Wonder how high the flames must get before academics will put down their Foucault and their monocles to their look outside the tower windows?
From the Austin American-Statesman:
Voucher-style funding, bonus pay for teachers among recommendations.
By Ralph K.M. Haurwitz
AMERICAN-STATESMAN STAFF
Thursday, May 22, 2008
Gov. Rick Perry urged regents of the state's major public university systems Wednesday to pursue a series of higher-education reforms outlined at a conference in Austin that was organized by his office and a conservative think tank. The proposals included new requirements for tenure, bonus pay for teachers and a funding model that would essentially amount to vouchers for students.
"I'm not saying these are a dictate to you. One size does not fit all." But "the time is right for these types of reforms to go forward," said Perry, who appointed all the regents to their positions.
Officials described the Governor's Higher Education Summit at the Inter-Continental Stephen F. Austin Hotel as a first-of-its-kind joint meeting of the governing boards of the University of Texas System, the Texas A&M University System, the Texas Tech University System and other university systems. The nonprofit Texas Public Policy Foundation, which favors limited government and free markets, helped organize it.
Regents generally offered muted reactions to the proposals, and the president of a statewide faculty group questioned the business-oriented flavor.
"There's a lot of food for thought," said John White, a Texas A&M regent. "I don't think we're looking for revolutionary change."
H. Scott Caven Jr., chairman of the UT regents, said further discussion is warranted. "I haven't formed any firm opinions about any of the recommendations," he said.
The proposed initiatives, billed as "breakthrough solutions," included requiring evidence of teaching skill before granting tenure to some professors, awarding bonuses to faculty members and teaching assistants who get the best evaluations from students and separating budgets for research and teaching to focus on excellence in each category.
Many of the proposals would be controversial, and some would need legislative approval.
The proposal for voucher-style funding is a case in point. Lawmakers currently allocate tax dollars to public colleges and universities to subsidize undergraduate and graduate education based on formulas that take into account the number of students and other factors.

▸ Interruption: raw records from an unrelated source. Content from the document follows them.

(** C7: alias de-duplication: once [AMLData_GetValueAMLData] has
    returned handle [hv] for a nested value, asking again for the same key
    of the same handle returns [hv] again and registers nothing. *)
Theorem AMLData_GetValueAMLData_same_handle h k out w w1 hv :
  reg_wf w ->
  AMLData_GetValueAMLData h k out w = Done w1 (CAML_OK, Some hv) ->
  AMLData_GetValueAMLData h k out w1 = Done w1 (CAML_OK, Some hv).
Proof.
  intros Hwf H1. unfold AMLData_GetValueAMLData in H1 |- *.
  destruct (guard_inv _ _ _ _ _ H1) as [(c & _ & _ & ?)|(Hc1 & H2)]; [congruence|].
  destruct (guard_inv _ _ _ _ _ H2) as [(c & _ & _ & ?)|(Hc2 & H3)]; [congruence|].
  destruct (guard_inv _ _ _ _ _ H3) as [(c & _ & _ & ?)|(Hc3 & H4)]; [congruence|].
  unfold guard. rewrite Hc1, Hc2, Hc3.
  destruct k as [key|]; [|discriminate].
  st_case H4 as w' op. apply FindAmlData_inv in E as [-> Hop].
  destruct op as [p|]; [|discriminate].
  destruct (data_entry w h) as [n|] eqn:En; [|discriminate]. injection Hop as ->.
  st_case H4 as w2 d. pose proof E as Eread. apply (pure_step _ _ _ _ (read_data_pure _)) in E as ->.
  unfold catch_aml in H4. destruct (AMLDataOps.getValueToAMLData d key) eqn:Eg; [discriminate|].
  destruct (find_or_add_alias_again _ _ _ _ Hwf H4) as (Hagain & Hheap & _ & Hent).
  assert (F1 : FindAmlData h w1 = Done w1 (Some (dn_cppObj n))).
  { unfold FindAmlData. rewrite Hent; [by rewrite En|]. by eapply data_entry_live. }
  assert (F2 : read_data (dn_cppObj n) w1 = Done w1 d).
  { unfold read_data in Eread |- *. rewrite Hheap.
    destruct (heap_data_at _ _); [|discriminate]. by injection Eread as ->. }
  rewrite (st_bind_Done _ _ _ _ _ F1). lazy beta iota.
  rewrite (st_bind_Done _ _ _ _ _ F2). rewrite Eg. exact Hagain.
Qed.

(** C1: [DestroyAMLData(h)] unregisters [h] and nothing else: every
    other data handle keeps its entry, in particular a borrowed handle of
    a value nested in [h]'s value, which is left pointing into the freed
    block (the spec's I4 asks for it to be removed). *)
Theorem DestroyAMLData_keeps_other_handles h w w1 x h' :
  reg_wf w -> DestroyAMLData h w = Done w1 (CAML_OK, x) -> h' <> h ->
  data_entry w1 h' = data_entry w h'.
Proof.
  intros Hwf H1 Hne. unfold DestroyAMLData in H1.
  destruct (guard_inv _ _ _ _ _ H1) as [(c & Hc & _ & Hr)|(_ & H2)].
  { apply VERIFY_PARAM_NON_NULL_ok in Hc. subst. discriminate. }
  st_case H2 as w' op. apply FindAmlData_inv in E as [-> _].
  destruct op as [p|]; [|discriminate].
  st_case H2 as w2 u. apply RemoveOwnedAmlDataHandles_Done in E as ->; [|done].
  st_case H2 as w3 u'. destruct u'. injection H2 as <- _.
  apply RemoveAmlData_lists in E as (Hl & _ & _).
  unfold data_entry. rewrite Hl. by apply ll_find_delete_ne.
Qed.

(** C23: [AMLData_GetKeys] of an empty value asks [malloc] for
    zero pointers' worth of bytes: where [malloc(0)] returns [NULL] the call
    reports [CAML_NO_MEMORY], though nothing was short; where it returns a
    pointer the call gives the empty key list. *)
Theorem AMLData_GetKeys_empty h keys keysSize w n :
  h <> NULL -> keys <> NULL -> keysSize <> NULL ->
  data_entry w h = Some n -> heap_data_at (w_heap w) (dn_cppObj n) = Some [] ->
  AMLData_GetKeys h keys keysSize w =
    Done w (match malloc (live w) 0 with
            | Some _ => (CAML_OK, Some [])
            | None => (CAML_NO_MEMORY, None)
            end).
Proof.
  intros Hh Hk Hs En Hd. unfold AMLData_GetKeys, guard.
  rewrite !VERIFY_PARAM_NON_NULL_None by done.
  unfold st_bind, FindAmlData. rewrite En. cbn [fmap option_fmap option_map].
  unfold read_data. rewrite Hd. unfold ConvertVectorToCharStrArr. cbn [AMLDataOps.getKeys map length].
  rewrite Nat.mul_0_r. by destruct (malloc (live w) 0).
Qed.

End Behaviour.

(** ** Witnesses *)

(** Block 2 is an empty [AMLData] owned by handle 1. *)
Lemma DestroyAMLData_twice_witness :
  reg_wf (mkWorld {[2%Z := BData []]} [] [Build_amlData_t 1 (heap_root 2) true] []) /\
  DestroyAMLData 1 (mkWorld {[2%Z := BData []]} [] [Build_amlData_t 1 (heap_root 2) true] [])
    = Done (mkWorld ∅ [] [] []) (CAML_OK, Some tt) /\
  DestroyAMLData 1 (mkWorld ∅ [] [] []) = Done (mkWorld ∅ [] [] []) (CAML_INVALID_HANDLE, None).
Proof.
  assert (Hwf : reg_wf (mkWorld {[2%Z := BData []]} [] [Build_amlData_t 1 (heap_root 2) true] [])).
  { apply reg_wfb_sound. vm_compute. reflexivity. }
  assert (H1 : DestroyAMLData 1 (mkWorld {[2%Z := BData []]} [] [Build_amlData_t 1 (heap_root 2) true] [])
               = Done (mkWorld ∅ [] [] []) (CAML_OK, Some tt)).
  { vm_compute. reflexivity. }
  split; [exact Hwf|]. split; [exact H1|].
  exact (DestroyAMLData_twice _ _ _ _ Hwf H1).
Defined.

(** Block 2 holds key ["k"] bound to an empty [AMLData]; handle 1 owns it.
    The first fetch registers node 3 for the nested value; the second
    returns node 3 again. *)
Lemma AMLData_GetValueAMLData_same_handle_witness :
  reg_wf (mkWorld {[2%Z := BData [("k"%string, AVData [])]]} [] [Build_amlData_t 1 (heap_root 2) true] []) /\
  AMLData_GetValueAMLData (A := bump_alloc) 1 (Some "k"%string) 9
    (mkWorld {[2%Z := BData [("k"%string, AVData [])]]} [] [Build_amlData_t 1 (heap_root 2) true] [])
  = Done (mkWorld {[2%Z := BData [("k"%string, AVData [])]]} []
            [Build_amlData_t 1 (heap_root 2) true; Build_amlData_t 3 (Ptr (HeapAddr 2) ["k"%string]) false] [])
         (CAML_OK, Some 3%Z) /\
  AMLData_GetValueAMLData (A := bump_alloc) 1 (Some "k"%string) 9
    (mkWorld {[2%Z := BData [("k"%string, AVData [])]]} []
            [Build_amlData_t 1 (heap_root 2) true; Build_amlData_t 3 (Ptr (HeapAddr 2) ["k"%string]) false] [])
  = Done (mkWorld {[2%Z := BData [("k"%string, AVData [])]]} []
            [Build_amlData_t 1 (heap_root 2) true; Build_amlData_t 3 (Ptr (HeapAddr 2) ["k"%string]) false] [])
         (CAML_OK, Some 3%Z).
Proof.
  assert (Hwf : reg_wf (mkWorld {[2%Z := BData [("k"%string, AVData [])]]} []
                                [Build_amlData_t 1 (heap_root 2) true] [])).
  { apply reg_wfb_sound. vm_compute. reflexivity. }
  assert (H1 : AMLData_GetValueAMLData (A := bump_alloc) 1 (Some "k"%string) 9
    (mkWorld {[2%Z := BData [("k"%string, AVData [])]]} [] [Build_amlData_t 1 (heap_root 2) true] [])
  = Done (mkWorld {[2%Z := BData [("k"%string, AVData [])]]} []
            [Build_amlData_t 1 (heap_root 2) true; Build_amlData_t 3 (Ptr (HeapAddr 2) ["k"%string]) false] [])
         (CAML_OK, Some 3%Z)).
  { vm_compute. reflexivity. }
  split; [exact Hwf|]. split; [exact H1|].
  exact (AMLData_GetValueAMLData_same_handle _ _ _ _ _ _ Hwf H1).
Defined.

(** Handle 1 owns block 2, whose key ["k"] holds a nested value that
    handle 3 borrows; destroying handle 1 leaves handle 3 registered. *)
Lemma DestroyAMLData_keeps_other_handles_witness :
  reg_wf (mkWorld {[2%Z := BData [("k"%string, AVData [])]]} []
            [Build_amlData_t 1 (heap_root 2) true; Build_amlData_t 3 (Ptr (HeapAddr 2) ["k"%string]) false] []) /\
  DestroyAMLData 1 (mkWorld {[2%Z := BData [("k"%string, AVData [])]]} []
            [Build_amlData_t 1 (heap_root 2) true; Build_amlData_t 3 (Ptr (HeapAddr 2) ["k"%string]) false] [])
    = Done (mkWorld ∅ [] [Build_amlData_t 3 (Ptr (HeapAddr 2) ["k"%string]) false] []) (CAML_OK, Some tt) /\
  data_entry (mkWorld ∅ [] [Build_amlData_t 3 (Ptr (HeapAddr 2) ["k"%string]) false] []) 3
    = data_entry (mkWorld {[2%Z := BData [("k"%string, AVData [])]]} []
            [Build_amlData_t 1 (heap_root 2) true; Build_amlData_t 3 (Ptr (HeapAddr 2) ["k"%string]) false] []) 3.
Proof.
  assert (Hwf : reg_wf (mkWorld {[2%Z := BData [("k"%string, AVData [])]]} []
            [Build_amlData_t 1 (heap_root 2) true; Build_amlData_t 3 (Ptr (HeapAddr 2) ["k"%string]) false] [])).
  { apply reg_wfb_sound. vm_compute. reflexivity. }
  assert (H1 : DestroyAMLData 1 (mkWorld {[2%Z := BData [("k"%string, AVData [])]]} []
            [Build_amlData_t 1 (heap_root 2) true; Build_amlData_t 3 (Ptr (HeapAddr 2) ["k"%string]) false] [])
    = Done (mkWorld ∅ [] [Build_amlData_t 3 (Ptr (HeapAddr 2) ["k"%string]) false] []) (CAML_OK, Some tt)).
  { vm_compute. reflexivity. }
  split; [exact Hwf|]. split; [exact H1|].
  apply (DestroyAMLData_keeps_other_handles _ _ _ _ _ Hwf H1). discriminate.
Defined.
(** What a successful [setValue] through [update_data] did. *)
Lemma update_set_ok p key v w w' r :
  (let* r := update_data p (fun d => AMLDataOps.setValue d key v) in catch_aml r (fun _ => ret_ok tt)) w
    = Done w' (CAML_OK, r) ->
  g_amlDataHead w' = g_amlDataHead w /\ g_amlObjectHead w' = g_amlObjectHead w /\
  exists x, heap_data_at (w_heap w) p = Some x /\ assoc_lookup key x = None /\
            heap_data_at (w_heap w') p = Some (x ++ [(key, v)]).
Proof.
  unfold st_bind, update_data.
  destruct (heap_data_update (w_heap w) p _) as [[e|h']|] eqn:E; try discriminate.
  - cbn. intros [= _ He _]. apply ExceptionCodeToErrorCode_ok in He as ->.
    apply heap_data_update_err_inv in E as [x Hx]. unfold AMLDataOps.setValue in Hx.
    by destruct (assoc_lookup key x).
  - cbn. intros [= <- _]. destruct (heap_data_update_read _ _ _ _ E) as (x & y & Hx & Hf & Hy).
    apply setValue_ok in Hf as [Hk ->]. split_and!; [done|done|]. by exists x.
Qed.

(** Setting a key that is present fails and changes nothing. *)
Lemma update_set_again p key v w x :
  heap_data_at (w_heap w) p = Some x -> is_Some (assoc_lookup key x) ->
  (let* r := update_data p (fun d => AMLDataOps.setValue d key v) in catch_aml r (fun _ => ret_ok tt)) w
    = Done w (CAML_KEY_ALREADY_EXIST, None).
Proof.
  intros Hx [y Hy]. unfold st_bind, update_data.
  rewrite (heap_data_update_err _ _ _ _ KEY_ALREADY_EXIST Hx); [done|].
  unfold AMLDataOps.setValue. by rewrite Hy.
Qed.

(** The named data of the object in block [b]. *)
Lemma obj_data_at h b o name :
  obj_block h b = Some o -> heap_data_at h (obj_data_ptr b name) = assoc_lookup name (o_datas o).
Proof.
  unfold obj_block, heap_data_at, obj_data_ptr. cbn.
  destruct (h !! b) as [[| |]|]; intros; simplify_eq. by destruct (assoc_lookup name (o_datas o)).
Qed.

(** What a successful [addData] through [update_obj] did. *)
Lemma update_add_ok b name d w w' r :
  (let* r := update_obj b (fun o => AMLObjectOps.addData o name d) in catch_aml r (fun _ => ret_ok tt)) w
    = Done w' (CAML_OK, r) ->
  g_amlDataHead w' = g_amlDataHead w /\ g_amlObjectHead w' = g_amlObjectHead w /\
  exists o o', obj_block (w_heap w) b = Some o /\ assoc_lookup name (o_datas o) = None /\
               obj_block (w_heap w') b = Some o' /\ o_datas o' = o_datas o ++ [(name, d)].
Proof.
  unfold st_bind, update_obj. destruct (obj_block (w_heap w) b) as [o|] eqn:Ho; [|discriminate].
  unfold AMLObjectOps.addData. destruct (assoc_lookup name (o_datas o)) eqn:Hk.
  - cbn. by intros [=].
  - cbn. intros [= <- _]. split_and!; [done|done|]. eexists _, _. split_and!; [done|done| |].
    + unfold obj_block. cbn. by rewrite lookup_insert_eq.
    + done.
Qed.

End Update.

(** ** Round trips *)

Section RoundTrip.
Context {A : Allocator}.

(** C14: the string-array round trip: after [AMLData_SetValueStrArr]
    stores the [valueSize] strings of [value] under a new key,
    [AMLData_GetValueStrArr] on that key returns exactly those strings,
    or [CAML_NO_MEMORY] when the marshaled copy cannot be allocated; a
    second set of the key, whatever the array, returns
    [CAML_KEY_ALREADY_EXIST] and changes nothing. *)
Theorem AMLData_SetValueStrArr_roundtrip h key l v vs w w' r :
  v <> NULL -> vs <> NULL ->
  AMLData_SetValueStrArr h (Some key) (Some (map Some l)) (length l) w = Done w' (CAML_OK, r) ->
  AMLData_GetValueStrArr h (Some key) v vs w' =
    match ConvertVectorToCharStrArr l w' with
    | Done _ (Some _) => Done w' (CAML_OK, Some l)
    | _ => Done w' (CAML_NO_MEMORY, None)
    end /\
  forall l', AMLData_SetValueStrArr h (Some key) (Some (map Some l')) (length l') w'
               = Done w' (CAML_KEY_ALREADY_EXIST, None).
Proof.
  intros Hv Hvs Hset. unfold AMLData_SetValueStrArr, guard in Hset |- *.
  destruct (VERIFY_PARAM_NON_NULL h) eqn:Hh; [by apply VERIFY_PARAM_NON_NULL_ok in Hh as ->|].
  cbn [VERIFY_STR_NON_NULL] in Hset |- *. rewrite open_find in Hset.
  destruct (data_entry w h) as [n|] eqn:Hn; [|discriminate].
  erewrite st_bind_Done in Hset by apply read_cstr_array_spec.
  destruct (update_set_ok _ _ _ _ _ _ Hset) as (Hl & _ & x & _ & Hk & Hx).
  assert (Hn' : data_entry w' h = Some n) by (unfold data_entry; by rewrite Hl).
  split.
  - unfold AMLData_GetValueStrArr, guard. rewrite Hh, !VERIFY_PARAM_NON_NULL_None by done.
    cbn [VERIFY_STR_NON_NULL]. rewrite open_find, Hn', open_read, Hx.
    unfold AMLDataOps.getValueToStrArr, AMLDataOps.lookupValue. rewrite assoc_lookup_app_new by done.
    cbn. unfold st_bind. by destruct (ConvertVectorToCharStrArr_spec l w') as [->| ->].
  - intros l'. rewrite open_find, Hn'. erewrite st_bind_Done by apply read_cstr_array_spec.
    eapply update_set_again; [exact Hx|]. rewrite assoc_lookup_app_new by done. by eexists.
Qed.

End RoundTrip.

Section AliasRoundTrip.
Context `{AS : AllocatorSpec}.

(** C15: the nested-value round trip: after [AMLData_SetValueAMLData]
    stores the value [vd] of handle [hv] under a new key of handle [h],
    [AMLData_GetValueAMLData] on that key returns, on every well-formed
    world, either [CAML_NO_MEMORY], only when the [malloc] of a new
    registry node fails and with nothing changed, or a handle that
    resolves to data equal
    to [vd]; that data is a copy: its address is not the one [hv]
    resolves to. *)
Theorem AMLData_SetValueAMLData_roundtrip h key hv v w w' r m vd :
  reg_wf w -> v <> NULL -> data_entry w hv = Some m -> heap_data_at (w_heap w) (dn_cppObj m) = Some vd ->
  AMLData_SetValueAMLData h (Some key) hv w = Done w' (CAML_OK, r) ->
  exists w'' r', AMLData_GetValueAMLData h (Some key) v w' = Done w'' r' /\
    ((r' = (CAML_NO_MEMORY, None) /\ w'' = w' /\ malloc (live w') sizeof_amlData_t = None) \/
     exists hv' q, r' = (CAML_OK, Some hv') /\ FindAmlData hv' w'' = Done w'' (Some q) /\
                   heap_data_at (w_heap w'') q = Some vd /\ q <> dn_cppObj m).
Proof.
  intros Hwf Hv Hm Hvd Hset. pose proof (AMLData_SetValueAMLData_wf _ _ _ _ _ _ Hwf Hset) as Hwf'.
  unfold AMLData_SetValueAMLData, guard in Hset.
  destruct (VERIFY_PARAM_NON_NULL h) eqn:Hh; [apply VERIFY_PARAM_NON_NULL_ok in Hh as ->; discriminate Hset|].
  rewrite (VERIFY_PARAM_NON_NULL_None _ (data_entry_not_null _ _ _ Hwf Hm)) in Hset.
  cbn [VERIFY_STR_NON_NULL] in Hset. unfold st_bind at 1, FindAmlData at 1 in Hset.
  destruct (data_entry w h) as [n|] eqn:Hn; [|discriminate].
  erewrite st_bind_Done in Hset by (unfold FindAmlData; rewrite Hm; reflexivity).
  cbn [fmap option_fmap option_map] in Hset.
  erewrite st_bind_Done in Hset by (unfold read_data; rewrite Hvd; reflexivity).
  destruct (update_set_ok _ _ _ _ _ _ Hset) as (Hl & _ & x & Hx0 & Hk & Hx).
  assert (Hn' : data_entry w' h = Some n) by (unfold data_entry; by rewrite Hl).
  unfold AMLData_GetValueAMLData, guard. rewrite Hh, VERIFY_PARAM_NON_NULL_None by done.
  cbn [VERIFY_STR_NON_NULL]. rewrite open_find, Hn', open_read, Hx.
  unfold AMLDataOps.getValueToAMLData, AMLDataOps.lookupValue. rewrite assoc_lookup_app_new by done. cbn [catch_aml].
  destruct (find_or_add_alias_total (Ptr (p_addr (dn_cppObj n)) (p_path (dn_cppObj n) ++ [key])) w' Hwf')
    as (w'' & r' & -> & Hheap & _ & Hr).
  exists w'', r'. split; [done|]. destruct Hr as [(-> & -> & Hm')|(hv' & -> & Hf)]; [by left|right].
  eexists _, _. split_and!; [done|exact Hf| |].
  - rewrite Hheap. erewrite heap_data_at_snoc by exact Hx. by rewrite assoc_lookup_app_new.
  - intros Heq. rewrite <- Heq, (heap_data_at_snoc _ _ _ _ Hx0), Hk in Hvd. discriminate.
Qed.

(** C16: the object round trip: after [AMLObject_AddData] adds the value
    [vd] of handle [hd] to an object under a new name,
    [AMLObject_GetData] for that name returns, on every well-formed world,
    either [CAML_NO_MEMORY], only when the [malloc] of a new registry
    node fails and with nothing changed, or a handle that resolves to
    data equal to
    [vd], held by the object at an address other than the one [hd]
    resolves to. *)
Theorem AMLObject_AddData_roundtrip ho name hd v w w' r m vd :
  reg_wf w -> v <> NULL -> data_entry w hd = Some m -> heap_data_at (w_heap w) (dn_cppObj m) = Some vd ->
  AMLObject_AddData ho (Some name) hd w = Done w' (CAML_OK, r) ->
  exists w'' r', AMLObject_GetData ho (Some name) v w' = Done w'' r' /\
    ((r' = (CAML_NO_MEMORY, None) /\ w'' = w' /\ malloc (live w') sizeof_amlData_t = None) \/
     exists hv q, r' = (CAML_OK, Some hv) /\ FindAmlData hv w'' = Done w'' (Some q) /\
                  heap_data_at (w_heap w'') q = Some vd /\ q <> dn_cppObj m).
Proof.
  intros Hwf Hv Hm Hvd Hset. pose proof (AMLObject_AddData_wf _ _ _ _ _ _ Hwf Hset) as Hwf'.
  unfold AMLObject_AddData, guard in Hset.
  destruct (VERIFY_PARAM_NON_NULL ho) eqn:Hh; [apply VERIFY_PARAM_NON_NULL_ok in Hh as ->; discriminate Hset|].
  rewrite (VERIFY_PARAM_NON_NULL_None _ (data_entry_not_null _ _ _ Hwf Hm)) in Hset.
  cbn [VERIFY_STR_NON_NULL] in Hset. unfold st_bind at 1, FindAmlObj at 1 in Hset.
  destruct (obj_entry w ho) as [on|] eqn:Ho; [|discriminate].
  erewrite st_bind_Done in Hset by (unfold FindAmlData; rewrite Hm; reflexivity).
  cbn [fmap option_fmap option_map] in Hset.
  erewrite st_bind_Done in Hset by (unfold read_data; rewrite Hvd; reflexivity).
  destruct (update_add_ok _ _ _ _ _ _ Hset) as (_ & Hl & o & o' & Ho0 & Hk & Ho' & Hd).
  assert (Ho'' : obj_entry w' ho = Some on) by (unfold obj_entry; by rewrite Hl).
  unfold AMLObject_GetData, guard. rewrite Hh, VERIFY_PARAM_NON_NULL_None by done.
  cbn [VERIFY_STR_NON_NULL]. unfold st_bind at 1, FindAmlObj at 1. rewrite Ho''. cbn.
  unfold st_bind at 1, read_obj. rewrite Ho'.
  unfold AMLObjectOps.getData. rewrite Hd, assoc_lookup_app_new by done. cbn [catch_aml].
  destruct (find_or_add_alias_total (obj_data_ptr (on_cppObj on) name) w' Hwf')
    as (w'' & r' & -> & Hheap & _ & Hr).
  exists w'', r'. split; [done|]. destruct Hr as [(-> & -> & Hm')|(hv & -> & Hf)]; [by left|right].
  eexists _, _. split_and!; [done|exact Hf| |].
  - rewrite Hheap, (obj_data_at _ _ _ _ Ho'), Hd. by rewrite assoc_lookup_app_new.
  - intros Heq. rewrite <- Heq, (obj_data_at _ _ _ _ Ho0), Hk in Hvd. discriminate.
Qed.

End AliasRoundTrip.

(** ** Witnesses *)

Definition strarr_world : World :=
  mkWorld {[2%Z := BData [("k"%string, AVStringArray ["a"%string; "b"%string])]]} []
    [Build_amlData_t 1 (heap_root 2) true] [].

Lemma AMLData_SetValueStrArr_roundtrip_witness :
  AMLData_SetValueStrArr 1 (Some "k"%string) (Some (map Some ["a"%string; "b"%string])) 2 empty_data_world
    = Done strarr_world (CAML_OK, Some tt) /\
  AMLData_GetValueStrArr (A := bump_alloc) 1 (Some "k"%string) 9 9 strarr_world
    = Done strarr_world (CAML_OK, Some ["a"%string; "b"%string]) /\
  AMLData_SetValueStrArr 1 (Some "k"%string) (Some (map Some ["c"%string])) 1 strarr_world
    = Done strarr_world (CAML_KEY_ALREADY_EXIST, None).
Proof.
  assert (Hset : AMLData_SetValueStrArr 1 (Some "k"%string) (Some (map Some ["a"%string; "b"%string])) 2
                   empty_data_world = Done strarr_world (CAML_OK, Some tt)) by (vm_compute; reflexivity).
  destruct (AMLData_SetValueStrArr_roundtrip (A := bump_alloc) 1 "k" ["a"%string; "b"%string] 9 9
              empty_data_world strarr_world (Some tt) ltac:(discriminate) ltac:(discriminate) Hset)
    as [Hget Hagain].
  split; [exact Hset|]. split; [|exact (Hagain ["c"%string])].
  rewrite Hget. reflexivity.
Defined.

(** Handle 1 owns an empty value at block 2, handle 3 owns [{x: "y"}] at block 4. *)
Definition nested_world : World :=
  mkWorld {[2%Z := BData []; 4%Z := BData [("x"%string, AVString "y"%string)]]} []
    [Build_amlData_t 1 (heap_root 2) true; Build_amlData_t 3 (heap_root 4) true] [].

Definition nested_world' : World :=
  mkWorld {[2%Z := BData [("k"%string, AVData [("x"%string, AVString "y"%string)])];
            4%Z := BData [("x"%string, AVString "y"%string)]]} []
    [Build_amlData_t 1 (heap_root 2) true; Build_amlData_t 3 (heap_root 4) true] [].

Lemma AMLData_SetValueAMLData_roundtrip_witness :
  reg_wf nested_world /\
  AMLData_SetValueAMLData 1 (Some "k"%string) 3 nested_world = Done nested_world' (CAML_OK, Some tt) /\
  (exists w'' hv, AMLData_GetValueAMLData (A := bump_alloc) 1 (Some "k"%string) 9 nested_world' = Done w'' (CAML_OK, Some hv)) /\
  AMLData_GetValueAMLData (A := capped_alloc 0) 1 (Some "k"%string) 9 nested_world' = Done nested_world' (CAML_NO_MEMORY, None) /\
  exists w'' r', AMLData_GetValueAMLData (A := bump_alloc) 1 (Some "k"%string) 9 nested_world' = Done w'' r' /\
    ((r' = (CAML_NO_MEMORY, None) /\ w'' = nested_world' /\ malloc (Allocator := bump_alloc) (live nested_world') sizeof_amlData_t = None) \/
     exists hv' q, r' = (CAML_OK, Some hv') /\ FindAmlData hv' w'' = Done w'' (Some q) /\
                   heap_data_at (w_heap w'') q = Some [("x"%string, AVString "y"%string)] /\
                   q <> heap_root 4).
Proof.
  assert (Hwf : reg_wf nested_world) by (apply reg_wfb_sound; vm_compute; reflexivity).
  assert (Hset : AMLData_SetValueAMLData 1 (Some "k"%string) 3 nested_world
                 = Done nested_world' (CAML_OK, Some tt)) by (vm_compute; reflexivity).
  refine (conj Hwf (conj Hset (conj _ (conj _ _)))); [do 2 eexists; vm_compute; reflexivity|vm_compute; reflexivity|].
  refine (AMLData_SetValueAMLData_roundtrip (A := bump_alloc) 1 "k" 3 9 nested_world nested_world' (Some tt)
            (Build_amlData_t 3 (heap_root 4) true) _ Hwf _ eq_refl eq_refl Hset).
  unfold NULL; lia.
Defined.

The proposal calls for placing much of that money directly into students' hands, thereby emphasizing their role as the customers of higher education. All students qualifying for in-state tuition would receive the same amount of money, regardless of family income. Need-based financial aid would be on top of that.
Perry has suggested a similar approach in the past, to no avail. In January 2001, shortly after becoming governor, Perry touted an advisory panel's recommendation to wean institutions of higher learning from most of their direct appropriations.
Another proposal — to create a national accrediting agency that would focus on graduation rates and other results — couldn't be implemented by the regents. But they were asked to add their voices to calls for such an agency.
The proposals were outlined for the regents by Jeff Sandefer, co-founder of the Acton School of Business, a satellite campus in Austin of Hardin-Simmons University, a private school in Abilene. Acton has put in place a number of the proposals, such as linking faculty pay to student evaluations.
Retired House Majority Leader Dick Armey, R-Dallas, also addressed the group. He criticized faculty senates as "an imbecile institution" and urged regents to sharply reduce the role of faculty members in university governance.
"Our universities are not fulfilling their essential mission in our culture, which is to teach our children," Armey said.
Some people attending the conference questioned the proposals. Charles Miller, a former chairman of the UT regents who led a panel on higher education for U.S. Education Secretary Margaret Spellings, said that heavy-handed treatment of top researchers could cause them to flee.
Lynn Tatum, president of the Texas conference of the American Association of University Professors, who did not attend, said he was troubled by the tone of the recommendations.
"Many of these initiatives appear to derive from a business model rather than an educational model," said Tatum, a senior lecturer in the honors college at Baylor University, a Baptist institution in Waco. "In fact, students are the product. It is society that has employed faculty to provide thinking, well-rounded, educated adults."
rhaurwitz@statesman.com; 445-3604
'Breakthrough solutions'
Seven proposals, billed as 'breakthrough solutions,' were floated at the conference:
Post student satisfaction ratings and other information to publicly recognize the best teachers.
Award bonuses to professors, teaching assistants and other instructors based on students' ratings of how well a course delivered on its promises.
Split research and teaching budgets, paying teachers for the number of students they teach and paying researchers according to research dollars they receive.
Require evidence of teaching skills before awarding tenure to faculty members.
Provide each student with a personalized 'learning contract' before he or she enrolls that discloses the graduation rate and starting salary for the average student in that major with equivalent SAT scores.
Provide each in-state student with a voucher of sorts — a scholarship funded by legislative appropriations that currently go directly to public colleges and universities.
Support efforts to create a new national accrediting agency that would focus on results, such as knowledge gained between the freshman and senior years.